Using single-chamber discriminators in a dual-chamber defibrillator - EnTrust

Patient

Male implanted with a dual-chamber defibrillator (EnTrust) for ischaemic cardiomyopathy.

Trace

1- What was the diagnosis made by the defibrillator for this episode?
This episode was classified as SVT-Onset by the system.

2- How many detection zones are programmed?
Two detection zones have been programmed with a VT zone of 430 to 320 ms.

3-What diagnosis does the interval plot suggest?
The graph shows atrioventricular dissociation (ventricular rhythm faster than atrial rhythm); the ventricular rhythm oscillates around the lower limit of the VT zone.

4- How many discrimination parameters are programmed?
All the discrimination parameters (stability, hard start, PR Logic) available on this legacy platform are set to ‘On’.

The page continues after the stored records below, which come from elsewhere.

(** The wider white space is stripped: a title padded with an ideographic
    space and an em space. *)
Example clean_padded_title :
  Text.clean Text.padded_title = [0x30EC; 0x30B3; 0x30FC; 0x30C9]%N.
Proof. reflexivity. Qed.

(** *** POST /api/records *)

Section Routes.

Variable B : Builtins.
Variable w : World.

Lemma truthy_body (v : value) : truthy (js_or v (VObj [])) = true.
Proof. unfold js_or. destruct (truthy v) eqn:Hv; [exact Hv | reflexivity]. Qed.

Lemma run_create_record (req : HttpRequest) (tr : list Event) :
  run w tr (create_record req) =
  if acceptable_image_url (posted req "image_url") then
    let ans := db w tr insert_record (record_params req) in
    (Returned
       match ans with
       | QRows (row :: _) =>
           if nullish row then server_error
           else Json 200 (VObj [("id", opt_get row "id")])
       | _ => server_error
       end,
     tr ++ [EvQuery insert_record (record_params req) ans])
  else (Returned (Json 400 (error_body "image_url required")), tr).
Proof.
  unfold create_record. rewrite run_try_catch.
  cbv zeta. rewrite !(get_truthy _ _ (truthy_body (body req))).
  cbn [lift bind]. fold (posted req "image_url") (posted req "artist")
    (posted req "title") (posted req "label") (posted req "catno")
    (posted req "barcode").
  unfold acceptable_image_url.
  destruct (truthy (posted req "image_url")); simpl; [ | reflexivity].
  destruct (is_string (posted req "image_url")); simpl; [ | reflexivity].
  fold (record_params req).
  change [clean (posted req "image_url"); clean (posted req "artist");
          clean (posted req "title"); clean (posted req "label");
          clean (posted req "catno"); clean (posted req "barcode")]
    with (record_params req).
  destruct (db w tr insert_record (record_params req)) as [ | rows]; simpl;
    [reflexivity | ].
  destruct rows as [ | row rest]; simpl; [reflexivity | ].
  destruct (nullish row) eqn:Hrow.
  - destruct row; try discriminate; reflexivity.
  - rewrite (get_not_nullish row "id" Hrow). reflexivity.
Qed.

(** X18: POST /api/records never throws.  Without a non-empty text as
    image_url it answers 400 and does not touch the database; otherwise it
    makes exactly one insert, of the six cleaned fields, and answers with
    the id of the first row the database returned; it answers 500 when the
    insert failed, returned no row, or returned null as the row. *)
Theorem create_record_replies (req : HttpRequest) (tr : list Event) :
  exists reply evs,
    run w tr (create_record req) = (Returned reply, tr ++ evs) /\
    (acceptable_image_url (posted req "image_url") = false ->
       reply = Json 400 (error_body "image_url required") /\ evs = []) /\
    (acceptable_image_url (posted req "image_url") = true ->
       let ans := db w tr insert_record (record_params req) in
       evs = [EvQuery insert_record (record_params req) ans] /\
       (forall row rest, ans = QRows (row :: rest) -> nullish row = false ->
          reply = Json 200 (VObj [("id", opt_get row "id")])) /\
       (forall row rest, ans = QRows (row :: rest) -> nullish row = true ->
          reply = server_error) /\
       (ans = QRows [] -> reply = server_error) /\
       (ans = QRejected -> reply = server_error)).
Proof.
  rewrite run_create_record.
  destruct (acceptable_image_url (posted req "image_url")).
  - cbv zeta. eexists. eexists. split; [reflexivity | ].
    split; [discriminate | ]. intros _.
    split; [reflexivity | ].
    destruct (db w tr insert_record (record_params req)) as [ | [ | row rest]].
    + split; [discriminate | ]. split; [discriminate | ]. split; reflexivity.
    + split; [discriminate | ]. split; [discriminate | ]. split; reflexivity.
    + split; [ | split; [ | split; discriminate]].
      * intros row' rest' E Hn. inversion E; subst. rewrite Hn. reflexivity.
      * intros row' rest' E Hn. inversion E; subst. rewrite Hn. reflexivity.
  - exists (Json 400 (error_body "image_url required")), [].
    rewrite app_nil_r. split; [reflexivity | ].
    split; [auto | discriminate].
Qed.

(** X19: the image_url is tested before it is cleaned: a text of white
    space only passes the test and is stored as the empty text. *)
Theorem blank_image_url_is_stored (req : HttpRequest) (s : string) (tr : list Event) :
  posted req "image_url" = VStr s ->
  s <> "" ->
  trim s = "" ->
  exists reply rest ans,
    run w tr (create_record req)
      = (Returned reply, tr ++ [EvQuery insert_record (VStr "" :: rest) ans]).
Proof.
  intros Hs Hne Ht. rewrite run_create_record.
  unfold acceptable_image_url. rewrite Hs. simpl.
  destruct (String.eqb_spec s "") as [-> | _]; [contradiction | ]. simpl.
  unfold record_params. simpl. rewrite Hs. simpl. rewrite Ht.
  eexists. eexists. eexists. reflexivity.
Qed.

(** *** The estimate routes *)

Lemma run_request_estimate (q : JobQueue.Queue) (redis : option error)
    (req : HttpRequest) (tr : list Event) :
  run w tr (request_estimate B q redis req) =
  let n := record_id B req in
  if bad_record_id n then (Returned (Json 400 (error_body "bad_record_id"), q), tr)
  else
    let ans := db w tr select_exists [VNum n] in
    let tr' := tr ++ [EvQuery select_exists [VNum n] ans] in
    match ans with
    | QRejected => (Returned (server_error, q), tr')
    | QRows [] => (Returned (Json 404 (error_body "record_not_found"), q), tr')
    | QRows (_ :: _) =>
        match redis with
        | Some _ => (Returned (server_error, q), tr')
        | None =>
            (Returned (Enqueued (JobQueue.id (fst (JobQueue.enqueue q "estimate"
                                                     (estimate_payload n)))),
                       snd (JobQueue.enqueue q "estimate" (estimate_payload n))),
             tr')
        end
    end.
Proof.
  unfold request_estimate. rewrite run_try_catch. cbv zeta.
  fold (record_id B req).
  destruct (bad_record_id (record_id B req)); [reflexivity | ].
  simpl.
  destruct (db w tr select_exists [VNum (record_id B req)]) as [ | rows]; simpl;
    [reflexivity | ].
  destruct rows as [ | row rest]; simpl; [reflexivity | ].
  destruct redis; reflexivity.
Qed.

(** X20: POST /api/records/:id/estimate never throws, and adds a job to the
    queue only when it answers that it did: then the id is valid, the
    database returned a row for it, and the one job added is an 'estimate'
    job for that id with the retry options of [enqueue].  On every other
    answer the queue is as it was. *)
Theorem job_only_for_existing_record (q : JobQueue.Queue) (redis : option error)
    (req : HttpRequest) (tr : list Event) :
  exists reply q' evs,
    run w tr (request_estimate B q redis req) = (Returned (reply, q'), tr ++ evs) /\
    ((forall jid, reply <> Enqueued jid) -> q' = q) /\
    (forall jid, reply = Enqueued jid ->
       exists job row rest,
         JobQueue.jobs q' = JobQueue.jobs q ++ [job] /\
         JobQueue.id job = jid /\
         JobQueue.name job = "estimate" /\
         JobQueue.data job = estimate_payload (record_id B req) /\
         JobQueue.attempts (JobQueue.opts job) = 5 /\
         bad_record_id (record_id B req) = false /\
         redis = None /\
         evs = [EvQuery select_exists [VNum (record_id B req)] (QRows (row :: rest))]).
Proof.
  rewrite run_request_estimate. cbv zeta.
  destruct (bad_record_id (record_id B req)) eqn:Hbad.
  { exists (Json 400 (error_body "bad_record_id")), q, []. rewrite app_nil_r.
    split; [reflexivity | ]. split; [reflexivity | discriminate]. }
  destruct (db w tr select_exists [VNum (record_id B req)]) as [ | [ | row rest]] eqn:Hdb.
  - eexists. eexists. eexists. split; [reflexivity | ].
    split; [reflexivity | discriminate].
  - eexists. eexists. eexists. split; [reflexivity | ].
    split; [reflexivity | discriminate].
  - destruct redis as [e | ].
    + eexists. eexists. eexists. split; [reflexivity | ].
      split; [reflexivity | discriminate].
    + eexists. eexists. eexists. split; [reflexivity | ].
      split.
      * intros Hno. exfalso. eapply Hno. reflexivity.
      * intros jid Hj. inversion Hj; subst.
        eexists. exists row, rest. simpl.
        repeat split; reflexivity.
Qed.

Lemma run_latest_estimate (req : HttpRequest) (tr : list Event) :
  run w tr (latest_estimate B req) =
  let n := record_id B req in
  if bad_record_id n then (Returned (Json 400 (error_body "bad_record_id")), tr)
  else
    let ans := db w tr select_latest [VNum n] in
    (Returned
       match ans with
       | QRejected => server_error
       | QRows [] => NoContent
       | QRows (row :: _) => Json 200 row
       end,
     tr ++ [EvQuery select_latest [VNum n] ans]).
Proof.
  unfold latest_estimate. rewrite run_try_catch. cbv zeta.
  fold (record_id B req).
  destruct (bad_record_id (record_id B req)); [reflexivity | ].
  simpl.
  destruct (db w tr select_latest [VNum (record_id B req)]) as [ | rows]; simpl;
    [reflexivity | ].
  destruct rows; reflexivity.
Qed.

(** X21: an id that is not a finite number above zero is refused by both
    estimate routes with 400, before any query is made and with the queue
    untouched. *)
Theorem bad_ids_are_refused (q : JobQueue.Queue) (redis : option error)
    (req : HttpRequest) (tr : list Event) :
  bad_record_id (record_id B req) = true ->
  run w tr (request_estimate B q redis req)
    = (Returned (Json 400 (error_body "bad_record_id"), q), tr) /\
  run w tr (latest_estimate B req)
    = (Returned (Json 400 (error_body "bad_record_id")), tr).
Proof.
  intros Hbad. rewrite run_request_estimate, run_latest_estimate.
  cbv zeta. rewrite Hbad. split; reflexivity.
Qed.

(** X22: GET /api/records/:id/estimate never throws and makes at most one
    query; for a valid id it answers 204 exactly when the database returned
    no row, and otherwise with the first row returned. *)
Theorem latest_estimate_replies (req : HttpRequest) (tr : list Event) :
  bad_record_id (record_id B req) = false ->
  exists reply ans,
    run w tr (latest_estimate B req)
      = (Returned reply, tr ++ [EvQuery select_latest [VNum (record_id B req)] ans]) /\
    (reply = NoContent <-> ans = QRows []) /\
    (forall row rest, ans = QRows (row :: rest) -> reply = Json 200 row) /\
    (ans = QRejected -> reply = server_error).
Proof.
  intros Hok. rewrite run_latest_estimate. cbv zeta. rewrite Hok.
  eexists. eexists. split; [reflexivity | ].
  destruct (db w tr select_latest [VNum (record_id B req)]) as [ | [ | row rest]].
  - split; [split; discriminate | ]. split; [discriminate | reflexivity].
  - split; [split; reflexivity | ]. split; discriminate.
  - split; [split; discriminate | ].
    split; [intros r0 rest0 H; inversion H; reflexivity | discriminate].
Qed.

(** *** GET /api/records *)

Lemma ltb_asym (x y : float) : PrimFloat.ltb x y = true -> PrimFloat.ltb y x = false.
Proof.
  rewrite !ltb_spec. unfold SFltb.
  rewrite (SFcompare_antisym (Prim2SF x) (Prim2SF y)).
  destruct (SFcompare (Prim2SF x) (Prim2SF y)) as [[ | | ] | ]; simpl;
    intros H; try discriminate; reflexivity.
Qed.

Lemma ltb_irrefl (x : float) : PrimFloat.ltb x x = false.
Proof.
  destruct (PrimFloat.ltb x x) eqn:H; [ | reflexivity].
  rewrite (ltb_asym x x H) in H. discriminate.
Qed.

Lemma ltb_nan_r (x : float) : PrimFloat.ltb x PrimFloat.nan = false.
Proof.
  rewrite ltb_spec. unfold SFltb.
  change (Prim2SF PrimFloat.nan) with S754_nan.
  destruct (Prim2SF x); reflexivity.
Qed.

Lemma Math_min_cap (a b : float) : PrimFloat.ltb b (Math_min a b) = false.
Proof.
  unfold Math_min.
  destruct (PrimFloat.is_nan a || PrimFloat.is_nan b); [apply ltb_nan_r | ].
  destruct (PrimFloat.ltb a b) eqn:Hab; [exact (ltb_asym a b Hab) | ].
  destruct (PrimFloat.ltb b a) eqn:Hba; [apply ltb_irrefl | ].
  destruct (PrimFloat.is_zero a && PrimFloat.get_sign b);
    [apply ltb_irrefl | exact Hba].
Qed.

5- What is your diagnosis?
The diagnosis of VT is obvious, as the ventricular rhythm is faster than the atrial rhythm; the Reset. Onset marker reflects the fact that the sudden onset criterion has not been fulfilled; the cycles are therefore classified as VS even when they correspond to the VT zone.

[/trp_language]

Take home message

  • On a dual-chamber or triple-chamber defibrillator, it is possible to program the 2 single-chamber discrimination parameters (other discriminations: sudden onset and stability) separately or in association with PR Logic; these parameters take precedence over analysis by PR Logic; in other words, if sudden onset is programmed in conjunction with PR Logic, the first discrimination step consists of validating the single-chamber criterion; if, as in this example, the device does not find a sudden onset, it concludes that there is an SVT without further analysis and without consulting PR Logic.
  • In this patient, the diagnosis of VT seemed obvious to the cardiologist who analysed the tracing, the atrioventricular dissociation being pathognomonic; an analysis using PR Logic would also have led to the diagnosis of VT, the ventricular rate being faster than the atrial rate.
  • This patient presents with a tachycardia oscillating around the lower limit of the VT zone, which explains why the analysis is misleading and why the defibrillator considers that there was no sudden onset; the most likely scenario is that the ventricular rate went from a normal rate (60 beats/minute) to a rapid rate just below the VT zone at the start of the tachycardia (138 to 139 beats/minute) with a slight acceleration of the rate thereafter into the VT zone (140-141 beats/minute).
  • This tachycardia therefore had a sudden onset but was not diagnosed by the device; in fact, the criterion is calculated by comparing the first intervals corresponding to the VT zone with the 4 previous cycles; the device is therefore fooled in this example (no jump in rate between the 4 cycles at 139 beats/minute and the 4 cycles at 140 beats/minute).
  • The easiest solution in this patient is to turn off this discrimination criterion in favour of PR Logic.
  • The third single-chamber discrimination parameter (Wavelet) can be programmed in conjunction with PR Logic; its position in the diagnostic tree differs from that of the other 2 parameters and will be described in more detail when subsequent tracings are analysed.